SUPPLIED INFORMATION:
(** Absorbing the entry of [s] reconciles its members. *)
Lemma save_sect_target d0 existing sect_data new c c' :
  framed s d0 c ->
  find_sect s d0 <> None ->
  (forall m, In m (rows_of s d0) -> find_user (sm_user_id m) d0 <> None) ->
  str_mem s existing = true ->
  dict_get "members" sect_data = Some (PList (map PStr new)) ->
  save_sect existing (s, PDict sect_data) c = Ret tt c' ->
  steady c' /\ find_sect s (working c') <> None /\
  members_reconciled (rows_of s d0) new (rows_of s (working c')).
Proof.
  intros F Hs Hfk He Hm H.
  unfold save_sect in H. rewrite He in H.
  apply bind_Ret_inv in H. destruct H as (sd & c0 & Ha & H).
  inversion Ha; subst sd c0. clear Ha.
  apply bind_Ret_inv in H. destruct H as (b & c1 & Hu & H).
  rewrite Hm in H.
  pose proof (keeps_update_sect s (sect_update_data s sect_data) d0 c F)
    as F1.
  rewrite Hu in F1. simpl in F1.
  destruct F as (Q & (_ & Hsw & _) & _).
  pose proof (update_sect_settles _ _ _ _ Q (Hsw Hs) Hu) as St1.
  destruct F1 as (Q1 & (Hrows & Hsect & Husers) & _).
  unfold reconcile_sect_members in H.
  apply bind_Ret_inv in H. destruct H as (current & c2 & Hg & H).
  rewrite (get_sect_members_quiet _ c1 Q1) in Hg.
  inversion Hg; subst current c2. clear Hg.
  apply bind_Ret_inv in H. destruct H as ([] & c2 & H1 & H2).
  set (L := rows_of s d0) in *.
  assert (Hinv : recon_inv s L new c1).
  { split; [split; assumption |]. split; [auto |].
    rewrite Hrows. split; auto. }
  assert (Hids : forall u,
             In u (map (fun m : sect_member_row * user_row =>
                          sm_user_id (fst m))
                       (select_sect_members s (working c1)))
             <-> In u (users_of L)).
  { intros u. unfold users_of. rewrite !in_map_iff. split.
    - intros (p & <- & Hp). exists (fst p). split; [reflexivity |].
      rewrite <- Hrows. apply select_sect_members_In, Hp.
    - intros (m & <- & Hin).
      destruct (select_sect_members_joined (working c1) m) as (usr & Hj).
      + rewrite Hrows. exact Hin.
      + apply Husers, Hfk, Hin.
      + exists (m, usr). split; [reflexivity | exact Hj]. }
  destruct (add_loop_spec L new sect_data _ Hids new c1 c2
              (fun u Hu' => Hu') Hinv H1) as (Hinv2 & Hmono & Hadded).
  destruct (remove_loop_spec L new _ c2 c' Hinv2 H2)
    as (Hinv3 & Hkept & Hsub & Hgone).
  destruct Hinv3 as (St3 & Hs3 & Ha3 & Hb3).
  split; [exact St3 |]. split; [exact Hs3 |].
  split; [| split].
  - intros u. split.
    + intros Hin. unfold users_of in Hin. apply in_map_iff in Hin.
      destruct Hin as (m & <- & Hmem).
      destruct (Hb3 m Hmem) as [HL | [Hnew _]]; [| exact Hnew].
      destruct (str_mem (sm_user_id m) new) eqn:E;
        [apply str_mem_In, E |].
      exfalso.
      destruct (select_sect_members_joined (working c1) m) as (usr & Hj).
      * rewrite Hrows. exact HL.
      * apply Husers, Hfk, HL.
      * apply (Hgone (m, usr) Hj).
        -- simpl. intros Hin. apply str_mem_In in Hin. congruence.
        -- simpl. apply in_map, Hmem.
    + intros Hin. apply Hkept; [exact Hin |].
      destruct (Hadded u Hin) as [HL | Hrow]; [| exact Hrow].
      apply Hmono. rewrite Hrows. exact HL.
  - exact Ha3.
  - intros m Hmem. destruct (Hb3 m Hmem) as [HL | [_ Hn]]; auto.
Qed.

EXERCISE DETAILS: Exactly as they stand, set down the lines from the top of the data through the line with "destruct F as (Q & (_ & Hsw & _) & _).".

RESULT FOR THIS EXERCISE:
(** Absorbing the entry of [s] reconciles its members. *)
Lemma save_sect_target d0 existing sect_data new c c' :
  framed s d0 c ->
  find_sect s d0 <> None ->
  (forall m, In m (rows_of s d0) -> find_user (sm_user_id m) d0 <> None) ->
  str_mem s existing = true ->
  dict_get "members" sect_data = Some (PList (map PStr new)) ->
  save_sect existing (s, PDict sect_data) c = Ret tt c' ->
  steady c' /\ find_sect s (working c') <> None /\
  members_reconciled (rows_of s d0) new (rows_of s (working c')).
Proof.
  intros F Hs Hfk He Hm H.
  unfold save_sect in H. rewrite He in H.
  apply bind_Ret_inv in H. destruct H as (sd & c0 & Ha & H).
  inversion Ha; subst sd c0. clear Ha.
  apply bind_Ret_inv in H. destruct H as (b & c1 & Hu & H).
  rewrite Hm in H.
  pose proof (keeps_update_sect s (sect_update_data s sect_data) d0 c F)
    as F1.
  rewrite Hu in F1. simpl in F1.
  destruct F as (Q & (_ & Hsw & _) & _).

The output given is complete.